WHAT IS BEING ASKED => When the line containing "(0 <= total_of (filter" is found in the data below, copy it and each line after it through the line containing "Lemma select_map_snd (f", exactly and with no others.

═════ SOURCE RECORDS

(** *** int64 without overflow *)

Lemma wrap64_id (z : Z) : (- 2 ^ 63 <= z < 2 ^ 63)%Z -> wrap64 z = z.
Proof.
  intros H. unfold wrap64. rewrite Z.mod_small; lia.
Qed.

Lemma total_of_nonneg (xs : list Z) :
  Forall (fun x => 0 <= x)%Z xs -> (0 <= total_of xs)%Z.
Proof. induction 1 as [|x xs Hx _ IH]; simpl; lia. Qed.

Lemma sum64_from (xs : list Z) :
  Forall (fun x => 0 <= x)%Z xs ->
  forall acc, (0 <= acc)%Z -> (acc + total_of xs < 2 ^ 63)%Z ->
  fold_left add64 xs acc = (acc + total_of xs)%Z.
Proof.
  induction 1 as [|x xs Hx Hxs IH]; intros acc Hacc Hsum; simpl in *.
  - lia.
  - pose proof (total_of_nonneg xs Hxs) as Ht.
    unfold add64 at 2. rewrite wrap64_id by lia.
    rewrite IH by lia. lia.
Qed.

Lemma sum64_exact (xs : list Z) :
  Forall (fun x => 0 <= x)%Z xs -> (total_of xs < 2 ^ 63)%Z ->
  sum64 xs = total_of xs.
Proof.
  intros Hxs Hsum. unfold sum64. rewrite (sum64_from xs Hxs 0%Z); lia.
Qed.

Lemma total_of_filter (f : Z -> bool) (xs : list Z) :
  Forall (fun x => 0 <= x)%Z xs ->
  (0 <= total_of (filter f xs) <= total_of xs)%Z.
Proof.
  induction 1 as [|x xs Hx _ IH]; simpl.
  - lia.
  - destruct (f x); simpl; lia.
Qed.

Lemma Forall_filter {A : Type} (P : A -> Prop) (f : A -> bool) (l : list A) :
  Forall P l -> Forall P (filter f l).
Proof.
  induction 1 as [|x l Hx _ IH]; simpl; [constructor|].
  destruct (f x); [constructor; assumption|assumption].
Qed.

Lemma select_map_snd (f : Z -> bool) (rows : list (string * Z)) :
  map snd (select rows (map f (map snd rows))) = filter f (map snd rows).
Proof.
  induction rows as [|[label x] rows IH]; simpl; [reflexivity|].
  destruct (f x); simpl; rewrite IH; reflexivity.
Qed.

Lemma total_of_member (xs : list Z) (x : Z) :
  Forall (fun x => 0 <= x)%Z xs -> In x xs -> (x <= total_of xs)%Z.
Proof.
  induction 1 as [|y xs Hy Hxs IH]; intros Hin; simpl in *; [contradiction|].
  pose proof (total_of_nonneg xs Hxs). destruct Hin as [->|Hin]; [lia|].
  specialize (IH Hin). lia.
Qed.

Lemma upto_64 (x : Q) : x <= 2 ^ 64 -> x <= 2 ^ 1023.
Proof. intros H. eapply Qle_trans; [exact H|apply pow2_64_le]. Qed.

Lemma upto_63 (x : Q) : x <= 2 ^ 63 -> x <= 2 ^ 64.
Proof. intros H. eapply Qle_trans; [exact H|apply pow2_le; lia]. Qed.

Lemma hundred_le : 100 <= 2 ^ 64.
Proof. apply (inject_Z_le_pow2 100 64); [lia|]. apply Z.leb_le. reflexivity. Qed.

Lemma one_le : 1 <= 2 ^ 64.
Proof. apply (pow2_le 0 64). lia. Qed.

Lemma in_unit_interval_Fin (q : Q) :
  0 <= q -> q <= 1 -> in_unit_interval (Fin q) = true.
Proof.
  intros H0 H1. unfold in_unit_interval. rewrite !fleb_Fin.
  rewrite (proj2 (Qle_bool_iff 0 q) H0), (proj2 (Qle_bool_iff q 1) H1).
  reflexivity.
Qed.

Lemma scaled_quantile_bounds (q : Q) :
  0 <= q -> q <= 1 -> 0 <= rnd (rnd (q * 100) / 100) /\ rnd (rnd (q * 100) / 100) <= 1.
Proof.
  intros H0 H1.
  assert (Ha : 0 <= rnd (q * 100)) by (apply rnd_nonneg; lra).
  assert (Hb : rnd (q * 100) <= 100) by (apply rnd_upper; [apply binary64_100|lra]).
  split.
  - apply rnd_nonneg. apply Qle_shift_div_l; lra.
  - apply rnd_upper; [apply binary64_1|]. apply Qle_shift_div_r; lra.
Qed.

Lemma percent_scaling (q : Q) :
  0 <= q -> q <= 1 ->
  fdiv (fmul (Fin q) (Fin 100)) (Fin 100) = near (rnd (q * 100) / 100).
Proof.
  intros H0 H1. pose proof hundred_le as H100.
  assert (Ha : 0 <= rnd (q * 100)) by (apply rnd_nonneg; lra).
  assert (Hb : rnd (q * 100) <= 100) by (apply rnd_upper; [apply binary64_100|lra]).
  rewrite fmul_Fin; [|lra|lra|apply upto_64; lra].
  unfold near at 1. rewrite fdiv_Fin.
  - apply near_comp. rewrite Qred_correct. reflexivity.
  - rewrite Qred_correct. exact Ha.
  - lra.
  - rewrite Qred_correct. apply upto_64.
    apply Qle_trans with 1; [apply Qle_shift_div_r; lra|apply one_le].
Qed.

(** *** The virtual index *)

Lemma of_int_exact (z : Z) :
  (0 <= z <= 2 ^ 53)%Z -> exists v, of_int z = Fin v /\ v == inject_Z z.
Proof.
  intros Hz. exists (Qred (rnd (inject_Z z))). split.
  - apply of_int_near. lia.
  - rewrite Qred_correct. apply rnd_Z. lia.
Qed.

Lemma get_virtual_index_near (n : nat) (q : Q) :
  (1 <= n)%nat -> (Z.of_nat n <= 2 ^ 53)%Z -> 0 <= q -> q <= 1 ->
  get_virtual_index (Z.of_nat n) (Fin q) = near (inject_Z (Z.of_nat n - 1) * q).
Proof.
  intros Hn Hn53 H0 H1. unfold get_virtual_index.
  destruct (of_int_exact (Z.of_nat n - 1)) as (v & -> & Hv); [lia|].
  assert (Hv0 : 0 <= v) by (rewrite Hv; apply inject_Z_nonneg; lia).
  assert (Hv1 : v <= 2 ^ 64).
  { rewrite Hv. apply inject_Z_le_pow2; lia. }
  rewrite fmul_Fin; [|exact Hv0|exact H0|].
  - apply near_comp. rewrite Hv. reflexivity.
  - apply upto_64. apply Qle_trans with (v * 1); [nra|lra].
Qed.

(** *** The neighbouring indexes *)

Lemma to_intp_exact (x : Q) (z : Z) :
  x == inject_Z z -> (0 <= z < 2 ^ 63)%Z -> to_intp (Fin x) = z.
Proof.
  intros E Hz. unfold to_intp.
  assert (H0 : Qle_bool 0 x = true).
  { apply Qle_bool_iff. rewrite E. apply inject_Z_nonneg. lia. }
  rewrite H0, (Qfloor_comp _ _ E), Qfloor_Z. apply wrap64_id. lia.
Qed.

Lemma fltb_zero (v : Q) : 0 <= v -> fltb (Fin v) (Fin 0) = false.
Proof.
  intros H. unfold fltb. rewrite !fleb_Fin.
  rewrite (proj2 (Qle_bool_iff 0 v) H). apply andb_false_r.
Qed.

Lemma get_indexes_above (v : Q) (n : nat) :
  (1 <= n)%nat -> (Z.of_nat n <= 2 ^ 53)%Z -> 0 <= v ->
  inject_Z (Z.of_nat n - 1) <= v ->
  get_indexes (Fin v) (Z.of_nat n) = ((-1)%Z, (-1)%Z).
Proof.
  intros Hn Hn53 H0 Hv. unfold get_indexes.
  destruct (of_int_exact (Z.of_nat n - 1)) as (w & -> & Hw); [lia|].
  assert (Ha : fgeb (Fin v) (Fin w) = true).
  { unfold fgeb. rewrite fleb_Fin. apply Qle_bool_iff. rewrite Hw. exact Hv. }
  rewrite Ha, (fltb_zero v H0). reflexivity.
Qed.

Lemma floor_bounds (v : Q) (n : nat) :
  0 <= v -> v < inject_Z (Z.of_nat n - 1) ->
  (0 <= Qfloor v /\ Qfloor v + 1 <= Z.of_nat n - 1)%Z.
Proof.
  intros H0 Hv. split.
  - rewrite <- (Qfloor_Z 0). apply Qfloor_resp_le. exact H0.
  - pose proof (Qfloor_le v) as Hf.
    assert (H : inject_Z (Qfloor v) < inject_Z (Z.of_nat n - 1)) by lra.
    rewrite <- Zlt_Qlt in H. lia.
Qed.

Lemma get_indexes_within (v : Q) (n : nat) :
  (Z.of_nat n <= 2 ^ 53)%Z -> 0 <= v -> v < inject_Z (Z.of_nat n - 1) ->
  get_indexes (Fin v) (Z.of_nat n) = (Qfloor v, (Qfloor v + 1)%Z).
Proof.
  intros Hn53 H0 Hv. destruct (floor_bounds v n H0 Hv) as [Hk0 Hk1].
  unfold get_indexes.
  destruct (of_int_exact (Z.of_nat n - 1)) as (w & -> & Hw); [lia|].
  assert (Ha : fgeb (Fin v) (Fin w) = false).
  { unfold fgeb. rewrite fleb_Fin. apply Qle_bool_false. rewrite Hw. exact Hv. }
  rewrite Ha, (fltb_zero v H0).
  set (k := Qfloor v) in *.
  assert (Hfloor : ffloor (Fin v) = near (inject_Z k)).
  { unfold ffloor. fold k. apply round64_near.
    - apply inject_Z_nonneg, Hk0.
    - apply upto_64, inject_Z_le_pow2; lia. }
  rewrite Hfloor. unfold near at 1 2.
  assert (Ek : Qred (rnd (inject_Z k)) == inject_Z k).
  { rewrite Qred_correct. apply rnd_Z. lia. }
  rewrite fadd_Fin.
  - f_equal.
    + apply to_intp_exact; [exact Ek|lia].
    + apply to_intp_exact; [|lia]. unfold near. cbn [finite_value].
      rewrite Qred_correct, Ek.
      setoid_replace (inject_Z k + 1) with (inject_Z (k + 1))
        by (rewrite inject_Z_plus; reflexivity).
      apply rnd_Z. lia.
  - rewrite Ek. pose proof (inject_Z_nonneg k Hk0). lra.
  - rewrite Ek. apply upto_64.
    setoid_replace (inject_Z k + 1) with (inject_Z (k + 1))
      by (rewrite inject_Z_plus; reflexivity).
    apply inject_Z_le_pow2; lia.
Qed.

══════════

REPLY =>
  (0 <= total_of (filter f xs) <= total_of xs)%Z.
Proof.
  induction 1 as [|x xs Hx _ IH]; simpl.
  - lia.
  - destruct (f x); simpl; lia.
Qed.

Lemma Forall_filter {A : Type} (P : A -> Prop) (f : A -> bool) (l : list A) :
  Forall P l -> Forall P (filter f l).
Proof.
  induction 1 as [|x l Hx _ IH]; simpl; [constructor|].
  destruct (f x); [constructor; assumption|assumption].
Qed.

Lemma select_map_snd (f : Z -> bool) (rows : list (string * Z)) :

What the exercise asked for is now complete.